Come and join the dating thread OP. Your resilience will stand you in good stead at least!

At least it only lasted a few weeks. I posted a lot about someone I met online who turned out to be an emotionally manipulative abuser and I didn't see it! Only problem is that it took falling in love and four months to realise Sad

I do think from your Op that your guy sounded controlling too.

I think OD is like real life, but more intense. Plenty of nutters but some good ones too (I hope)!

whichoneofusisnuts · 23/04/2014 19:52

Stinky. He was sadly not a hunky farmer. He was in sandals with socks on in his pic.

Maisie, no, no, no! The 23 / 24 year olds are the best. You can have an awful lot of fun. They start off all bravado. What you do is to start telling them that you're too old for them, and when they protest move on to telling them about your stretch marks, then your caesarian scar, then mention that you have a few random hairs growing out of your chin that you keep need to be plucking out every day and slowly it completely ruins the older woman fantasy permanently. No offence to older women, who are probably not all al battle worn as me :D Maybe I have too much time on my hands....

Not had a bisexual yet though Confused.

OP posts:
whichoneofusisnuts · 23/04/2014 19:53

thanks, I will come on the dating thread! Probably a better use of my energy than the actual dating part!

OP posts:
Granville72 · 23/04/2014 19:54

There are some real odd jobs out there. I met someone who at the time was 33, a virgin, never kissed anyone, disliked touching his willy or it being touched and still lived at home with his parents (they had a little bell they would ring when meal time was ready for him).

He was looking for a sex teacher. I declined the offer, he was very odd and hell if he cant stand having his penis touched then how the hell did he think sex worked.

Bonkers

Mrsrochesterscat · 23/04/2014 20:17

Oh god! I actually can't read anymore - I don't understand why you are being pulled apart OP?

He sent you a shitty email, which you took in jest, so sent a jokey reply back.
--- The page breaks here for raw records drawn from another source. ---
(* ===== verification/Wire.v ===== *)
(** * Wire formats (os/src/net/{ethernet,arp,ip,icmp,udp,tcp}.rs)

    The [repr(C, packed)] headers, read from and written to the bytes of a
    buffer.  A multi-byte field holds the natively (little-endian) loaded
    value, as in the source; [from_be]/[to_be] convert. *)

From S2P Require Import Prelude.

Abbreviation from_be16 := (swap_bytes 2).
Abbreviation from_be32 := (swap_bytes 4).
Abbreviation to_be16 := (swap_bytes 2).
Abbreviation to_be32 := (swap_bytes 4).

(** ** Headers *)

Record EthernetHeader := mkEth { eth_dest : bytes; eth_src : bytes; ethertype : Z }.
Definition eth_size : nat := 14.

Definition read_eth (bs : bytes) : EthernetHeader :=
  mkEth (slice 0 6 bs) (slice 6 12 bs) (le_load (slice 12 14 bs)).
Definition write_eth (h : EthernetHeader) : bytes :=
  eth_dest h ++ eth_src h ++ le_store 2 (ethertype h).

Definition ETH_P_IP : Z := 2048.
Definition ETH_P_ARP : Z := 2054.

Record ArpPacket := mkArp {
  hw_type : Z; proto_type : Z; hw_addr_len : Z; proto_addr_len : Z; arp_op : Z;
  sender_hw : bytes; sender_address : Z; target_hw : bytes; target_address : Z }.
Definition arp_size : nat := 28.

Definition read_arp (bs : bytes) : ArpPacket :=
  mkArp (le_load (slice 0 2 bs)) (le_load (slice 2 4 bs)) (byte_at 4 bs) (byte_at 5 bs)
    (le_load (slice 6 8 bs)) (slice 8 14 bs) (le_load (slice 14 18 bs))
    (slice 18 24 bs) (le_load (slice 24 28 bs)).
Definition write_arp (p : ArpPacket) : bytes :=
  le_store 2 (hw_type p) ++ le_store 2 (proto_type p) ++
  le_store 1 (hw_addr_len p) ++ le_store 1 (proto_addr_len p) ++ le_store 2 (arp_op p) ++
  sender_hw p ++ le_store 4 (sender_address p) ++ target_hw p ++ le_store 4 (target_address p).

Definition ARP_REQUEST : Z := 1.
Definition ARP_REPLY : Z := 2.
Definition HARD_TYPE_ETHERNET : Z := 1.
Definition PROTO_IP : Z := 2048.

Record Ipv4Header := mkIp {
  version_ihl : Z; tos : Z; total_len_raw : Z; id_raw : Z; flags_frag : Z; ttl : Z;
  protocol : Z; checksum_raw : Z; src_addr_raw : Z; dst_addr_raw : Z }.
Definition ip_size : nat := 20.

Definition read_ip (bs : bytes) : Ipv4Header :=
  mkIp (byte_at 0 bs) (byte_at 1 bs) (le_load (slice 2 4 bs)) (le_load (slice 4 6 bs))
    (le_load (slice 6 8 bs)) (byte_at 8 bs) (byte_at 9 bs) (le_load (slice 10 12 bs))
    (le_load (slice 12 16 bs)) (le_load (slice 16 20 bs)).
Definition write_ip (h : Ipv4Header) : bytes :=
  le_store 1 (version_ihl h) ++ le_store 1 (tos h) ++ le_store 2 (total_len_raw h) ++
  le_store 2 (id_raw h) ++ le_store 2 (flags_frag h) ++ le_store 1 (ttl h) ++
  le_store 1 (protocol h) ++ le_store 2 (checksum_raw h) ++
  le_store 4 (src_addr_raw h) ++ le_store 4 (dst_addr_raw h).

Definition version (h : Ipv4Header) : Z := Z.shiftr (version_ihl h) 4.
Definition ihl (h : Ipv4Header) : Z := u8 (Z.land (version_ihl h) 15 * 4).
Definition VERSION_IHL : Z := Z.lor (Z.shiftl 4 4) 5.      (* set_version_ihl *)
Definition total_len (h : Ipv4Header) : Z := from_be16 (total_len_raw h).
Definition src_addr (h : Ipv4Header) : Z := from_be32 (src_addr_raw h).
Definition dst_addr (h : Ipv4Header) : Z := from_be32 (dst_addr_raw h).

Record IcmpHeader := mkIcmp {
  type_ : Z; icmp_code : Z; icmp_checksum : Z; icmp_pid : Z; icmp_seq : Z }.
Definition icmp_size : nat := 8.

Definition read_icmp (bs : bytes) : IcmpHeader :=
  mkIcmp (byte_at 0 bs) (byte_at 1 bs) (le_load (slice 2 4 bs)) (le_load (slice 4 6 bs))
    (le_load (slice 6 8 bs)).

Definition ECHO_REPLY : Z := 0.
Definition ECHO_REQUEST : Z := 8.
Definition DESTINATION_UNREACHABLE : Z := 3.
Definition FRAGMENTATION_NEEDED : Z := 4.

Record UdpHeader := mkUdp {
  udp_src_port : Z; udp_dst_port : Z; udp_len_raw : Z; udp_checksum_raw : Z }.
Definition udp_size : nat := 8.

Definition read_udp (bs : bytes) : UdpHeader :=
  mkUdp (le_load (slice 0 2 bs)) (le_load (slice 2 4 bs)) (le_load (slice 4 6 bs))
    (le_load (slice 6 8 bs)).
Definition write_udp (h : UdpHeader) : bytes :=
  le_store 2 (udp_src_port h) ++ le_store 2 (udp_dst_port h) ++
  le_store 2 (udp_len_raw h) ++ le_store 2 (udp_checksum_raw h).

Definition source_port (h : UdpHeader) : Z := from_be16 (udp_src_port h).
Definition dest_port (h : UdpHeader) : Z := from_be16 (udp_dst_port h).
Definition udp_length (h : UdpHeader) : Z := from_be16 (udp_len_raw h).

Record TcpHeader := mkTcp {
  tcp_src_port : Z; tcp_dst_port : Z; tcp_seq_raw : Z; tcp_ack_raw : Z;
  data_offset_reserved : Z; tcp_flags : Z; tcp_window : Z; tcp_checksum_raw : Z;
  urgent_ptr : Z }.
Definition tcp_size : nat := 20.

Definition read_tcp (bs : bytes) : TcpHeader :=
  mkTcp (le_load (slice 0 2 bs)) (le_load (slice 2 4 bs)) (le_load (slice 4 8 bs))
    (le_load (slice 8 12 bs)) (byte_at 12 bs) (byte_at 13 bs) (le_load (slice 14 16 bs))
    (le_load (slice 16 18 bs)) (le_load (slice 18 20 bs)).
Definition write_tcp (h : TcpHeader) : bytes :=
  le_store 2 (tcp_src_port h) ++ le_store 2 (tcp_dst_port h) ++ le_store 4 (tcp_seq_raw h) ++
  le_store 4 (tcp_ack_raw h) ++ le_store 1 (data_offset_reserved h) ++ le_store 1 (tcp_flags h) ++
  le_store 2 (tcp_window h) ++ le_store 2 (tcp_checksum_raw h) ++ le_store 2 (urgent_ptr h).

Definition header_len (h : TcpHeader) : nat :=
  Z.to_nat (Z.shiftr (data_offset_reserved h) 4 * 4).

(** ** Byte order *)

Lemma swap_range n z : in_u (8 * Z.of_nat n) (swap_bytes n z).
Proof.
  unfold swap_bytes. pose proof (be_load_range (le_store n z) (le_store_bytes n z)) as H.
  by rewrite le_store_length in H.
Qed.

Lemma swap_swap n z : swap_bytes n (swap_bytes n z) = wrap (8 * Z.of_nat n) z.
Proof. unfold swap_bytes at 1. rewrite to_be_store. apply be_load_store. Qed.

Lemma le_load_swap n z : le_load (le_store n (swap_bytes n z)) = swap_bytes n z.
Proof. rewrite le_load_store. apply wrap_small, swap_range. Qed.

Lemma le_load_byte b : le_load [b] = b.
Proof. simpl. lia. Qed.

Lemma le_store_byte b : is_byte b -> le_store 1 b = [b].
Proof. intros Hb. simpl. by rewrite Z.mod_small by (unfold is_byte in Hb; lia). Qed.

Lemma length_6 (l : bytes) : length l = 6%nat ->
  exists a b c d e f, l = [a; b; c; d; e; f].
Proof.
  intros H. destruct l as [|a [|b [|c [|d [|e [|f [|]]]]]]]; try discriminate. eauto 10.
Qed.

Lemma write_eth_length h :
  length (eth_dest h) = 6%nat -> length (eth_src h) = 6%nat -> length (write_eth h) = eth_size.
Proof. intros H1 H2. unfold write_eth. by rewrite !length_app, H1, H2. Qed.

Lemma read_write_eth d s t rest :
  length d = 6%nat -> length s = 6%nat ->
  read_eth (write_eth (mkEth d s (to_be16 t)) ++ rest) = mkEth d s (to_be16 t).
Proof.
  intros Hd Hs.
  destruct (length_6 d Hd) as (? & ? & ? & ? & ? & ? & ->).
  destruct (length_6 s Hs) as (? & ? & ? & ? & ? & ? & ->).
  unfold read_eth, write_eth. f_equal. exact (le_load_swap 2 t).
Qed.

Definition arp_packet (op : Z) (shw : bytes) (sip : Z) (thw : bytes) (tip : Z) : ArpPacket :=
  mkArp (to_be16 HARD_TYPE_ETHERNET) (to_be16 PROTO_IP) 6 4 (to_be16 op) shw (to_be32 sip)
    thw (to_be32 tip).

Lemma write_arp_length op shw sip thw tip :
  length shw = 6%nat -> length thw = 6%nat ->
  length (write_arp (arp_packet op shw sip thw tip)) = arp_size.
Proof. intros H1 H2. unfold write_arp. rewrite !length_app. simpl. by rewrite H1, H2. Qed.

Lemma read_write_arp op shw sip thw tip rest :
  length shw = 6%nat -> length thw = 6%nat ->
  read_arp (write_arp (arp_packet op shw sip thw tip) ++ rest) = arp_packet op shw sip thw tip.
Proof.
  intros Hd Hs.
  destruct (length_6 shw Hd) as (? & ? & ? & ? & ? & ? & ->).
  destruct (length_6 thw Hs) as (? & ? & ? & ? & ? & ? & ->).
  unfold read_arp, write_arp, arp_packet. f_equal.
  - exact (le_load_swap 2 op).
  - exact (le_load_swap 4 sip).
  - exact (le_load_swap 4 tip).
Qed.

Lemma write_ip_length h : length (write_ip h) = ip_size.
Proof. reflexivity. Qed.

Lemma write_udp_length h : length (write_udp h) = udp_size.
Proof. reflexivity. Qed.

Lemma write_tcp_length h : length (write_tcp h) = tcp_size.
Proof. reflexivity. Qed.

(** Every header is a list of bytes when its raw byte arrays are. *)
Lemma is_bytes_app a b : is_bytes (a ++ b) <-> is_bytes a /\ is_bytes b.
Proof. apply Forall_app. Qed.

Lemma write_ip_bytes h : is_bytes (write_ip h).
Proof. unfold write_ip. rewrite !is_bytes_app. repeat split; apply le_store_bytes. Qed.

Lemma write_udp_bytes h : is_bytes (write_udp h).
Proof. unfold write_udp. rewrite !is_bytes_app. repeat split; apply le_store_bytes. Qed.

Lemma write_tcp_bytes h : is_bytes (write_tcp h).
Proof. unfold write_tcp. rewrite !is_bytes_app. repeat split; apply le_store_bytes. Qed.

Lemma write_eth_bytes h : is_bytes (eth_dest h) -> is_bytes (eth_src h) -> is_bytes (write_eth h).
Proof. intros. unfold write_eth. rewrite !is_bytes_app. repeat split; auto with kairix. Qed.

#[export] Hint Resolve write_ip_bytes write_udp_bytes write_tcp_bytes write_eth_bytes : kairix.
You didn't bite his emotional carrot and play the fixer but played him back as an equal, he got pissed off and tried to beat you with his emotional stick even more - you got confused and came to MN to talk it through (I don't see this as drip feeding either?)

I would say two things to you:

  1. Treat every date as if assessing a friendship with a few male friend. If you wouldn't accept it from you best friend you shouldn't accept it from your DP

  2. Never change who you are to please others. You are who you are, thick skin, jokey. Whatever. It is you, there is only one you - cherish it.
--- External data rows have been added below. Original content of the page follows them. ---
Lemma deliver_raw_loop_spec protocol skb ip table store d :
  NoDup (raw_targets protocol table) ->
  let r := deliver_raw_loop protocol skb ip table store d in
  r.2 = d || existsb (fun e => fst e =? protocol) table /\
  forall id, r.1 !! id =
    if bool_decide (id ∈ raw_targets protocol table)
    then (fun so => raw_enqueue so skb ip) <$> store !! id else store !! id.
Proof.
  unfold raw_targets. revert store d. induction table as [|[p i] table IH]; intros store d Hn; simpl.
  - rewrite orb_false_r. done.
  - simpl in Hn. destruct (p =? protocol) eqn:Ep; simpl in *; [|apply IH, Hn].
    apply NoDup_cons in Hn as [Hi Hn]. rewrite orb_true_r, clone_id.
    destruct (IH (match store !! i with Some r => <[i:=raw_enqueue r skb ip]> store | None => store end) true Hn)
      as [E1 E2]. split; [done|]. intros id. rewrite E2.
    destruct (decide (id = i)) as [->|Hne].
    + rewrite bool_decide_false, bool_decide_true by (done || left).
      destruct (store !! i) eqn:Es; [by rewrite lookup_insert_eq|by rewrite Es].
    + assert (Hs : (match store !! i with Some r => <[i:=raw_enqueue r skb ip]> store | None => store end)
        !! id = store !! id) by (destruct (store !! i); [by rewrite lookup_insert_ne|done]).
      rewrite Hs. destruct (decide (id ∈ snd <$> List.filter (fun e => e.1 =? protocol) table)).
      * by rewrite !bool_decide_true by (done || by right).
      * by rewrite !bool_decide_false by (done || rewrite elem_of_cons; tauto).
Qed.

(** ** Main properties *)

(** a UDP socket's receive queue is a bounded FIFO of whole datagrams.  As
    long as the byte count is exact and within the limit, [can_receive] accepts
    a datagram iff it still fits; queueing an accepted one appends it and keeps
    the count exact; receiving returns the oldest datagram with its source,
    truncated to the buffer and leaving the rest of the buffer alone, and gives
    back its bytes; the receive into a scattered user buffer fills the slices
    in order with the same bytes; an empty queue is [EAGAIN] without effect. *)
Theorem udp_receive_queue so skb ip port buf bufs :
  sock_wf so -> wf_skb skb -> Z.of_nat (len skb) < 2 ^ 62 ->
  (can_receive so (len skb) = true <->
     queue_bytes (receive_queue so) + Z.of_nat (len skb) <= rcvbuf_limit so) /\
  (can_receive so (len skb) = true ->
     sock_wf (enqueue so skb ip port) /\
     datagrams (enqueue so skb ip port) = datagrams so ++ [(data skb, ip, port)]) /\
  match datagrams so with
  | [] => recv_from so buf = (so, buf, Err EAGAIN) /\ try_recv_from so buf = (so, buf, Err EAGAIN) /\
          recv_user_buffer so bufs = (so, bufs, Err EAGAIN)
  | (d, sip, sport) :: rest =>
      (exists so' so'', let n := Nat.min (length buf) (length d) in
         recv_from so buf = (so', take n d ++ drop n buf, Ok (n, sip, sport)) /\
         try_recv_from so buf = (so'', take n d ++ drop n buf, Ok (n, sip, sport)) /\
         sock_wf so' /\ sock_wf so'' /\ datagrams so' = rest /\ datagrams so'' = rest) /\
      (exists so' bufs', let n := Nat.min (length (concat bufs)) (length d) in
         recv_user_buffer so bufs = (so', bufs', Ok (n, sip, sport)) /\
         concat bufs' = take n d ++ drop n (concat bufs) /\ length <$> bufs' = length <$> bufs /\
         sock_wf so' /\ datagrams so' = rest)
  end.
Proof.
  intros Hwf Hs Hn. split; [by apply can_receive_iff|]. split; [by apply enqueue_wf|].
  unfold recv_from, try_recv_from, recv_user_buffer.
  destruct (receive_queue so) as [|[[sk sip] sport] rest] eqn:Eq; unfold datagrams; rewrite Eq; simpl; [done|].
  pose proof (fun w => pop_front_wf so sk sip sport rest w Hwf Eq) as Hp.
  assert (Hk : wf_skb sk) by (destruct (Hp None) as (_ & ? & _); done).
  rewrite (len_data sk Hk). split.
  - eexists _, _. rewrite splice_head by (rewrite length_take, len_data by done; lia).
    rewrite length_take, len_data by done.
    replace (Nat.min (Nat.min (length buf) (len sk)) (len sk)) with (Nat.min (length buf) (len sk)) by lia.
    do 2 (split; [done|]). split; [apply Hp|]. split; [apply Hp|done].
  - destruct (scatter_spec (data sk) (Nat.min (user_len bufs) (len sk)) bufs 0) as [E1 E2].
    { rewrite len_data by done. lia. } { unfold user_len. lia. }
    eexists _, _. split; [done|]. unfold user_len in *. rewrite E1, E2, Nat.sub_0_r.
    split; [unfold slice; by rewrite Nat.sub_0_r, drop_0|]. split; [done|]. split; [apply Hp|done].
Qed.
Mrsrochesterscat · 23/04/2014 20:18

Sorry autocorrect fail! "Few male" is supposed to read "female"

habibimummy · 23/04/2014 21:01

Definite Team OP here! Surprised at some of the other responses. And agree you've been a real sport on this thread Smile

I come from a cultural, religious background where sex before marriage was frowned upon, so yes, I knew a lot of 'frigid' types who weren't keen on full sex very soon.
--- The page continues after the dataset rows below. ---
(* ===== verification/Pmtu.v ===== *)
(** * Path MTU and MSS (os/src/net/tcp.rs)

    The per-destination path MTU cache that ICMP feedback fills, and the
    segment size derived from it. *)

From S2P Require Import Prelude Skb NetState.

Definition IPV4_MIN_PATH_MTU : Z := 68.
Definition IPV4_HEADER_LEN : Z := 20.
Definition TCP_HEADER_LEN : Z := 20.
Definition PMTU_CACHE_TTL_US : Z := 10 * 60 * 1000000.
Definition PMTU_CACHE_MAX_ENTRIES : nat := 32.

Definition tcp_mss_from_mtu (mtu : Z) : Z :=
  Z.max (saturating_sub mtu (IPV4_HEADER_LEN + TCP_HEADER_LEN)) 1.

(** [now_us.wrapping_sub(entry.updated_at_us)]. *)
Definition pmtu_age (now : Z) (e : PathMtuEntry) : Z := usize (now - updated_at_us e).

Definition pmtu_live (now : Z) (e : PathMtuEntry) : bool := pmtu_age now e <=? PMTU_CACHE_TTL_US.

Definition pmtu_for (dst : Z) (e : PathMtuEntry) : bool := pm_dst_ip e =? dst.

(** The index of the entry that was updated longest ago. *)
Definition oldest_index (now : Z) (cache : list PathMtuEntry) : option nat :=
  fst <$> max_by_key (fun ie => pmtu_age now (snd ie)) (zip (seq 0 (length cache)) cache).

Section Ops.
Context {X : Type} `{NetDevices X} `{BuildConfig}.

Definition output_device_mtu (s : Net X) (dst_ip : Z) : Z :=
  Z.max (match route_lookup s dst_ip with Ok (dev, _) => dev_mtu dev | Err _ => IPV4_MIN_PATH_MTU end)
    IPV4_MIN_PATH_MTU.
What people would do was just date "out", so make sure they weren't getting to the making out stage. Like AwfulDaughter said earlier, if you want an emotional connection, you actively create a dating situation to build one: you don't just talk about it like its some abstract test every woman has to pass.

What they WOULDN'T do was get to the "heavy making out in someones room" stage, then pull back at the last minute, and present it like their genitalia was a major prize that needed to be won, and wooed. That's just weird game playing.

I think the wankman basically wants to 'pretend' he doesn't have ED issues. So he wants a woman to make believe this pseudo sex life is actually all down to him not wanting to finish, not him not being able to finish. He texted you that he had to finish himself off, but no proof of it: I'm 50/50 as to whether or not that was even true! Grin

It just comes across as drama queenish and to basically dragging you into a situation - very soon - where you have to emotionally comfort and do a PR job for his malfunctioning penis. I don't know what he's expecting, but yes, avoid, avoid, avoid!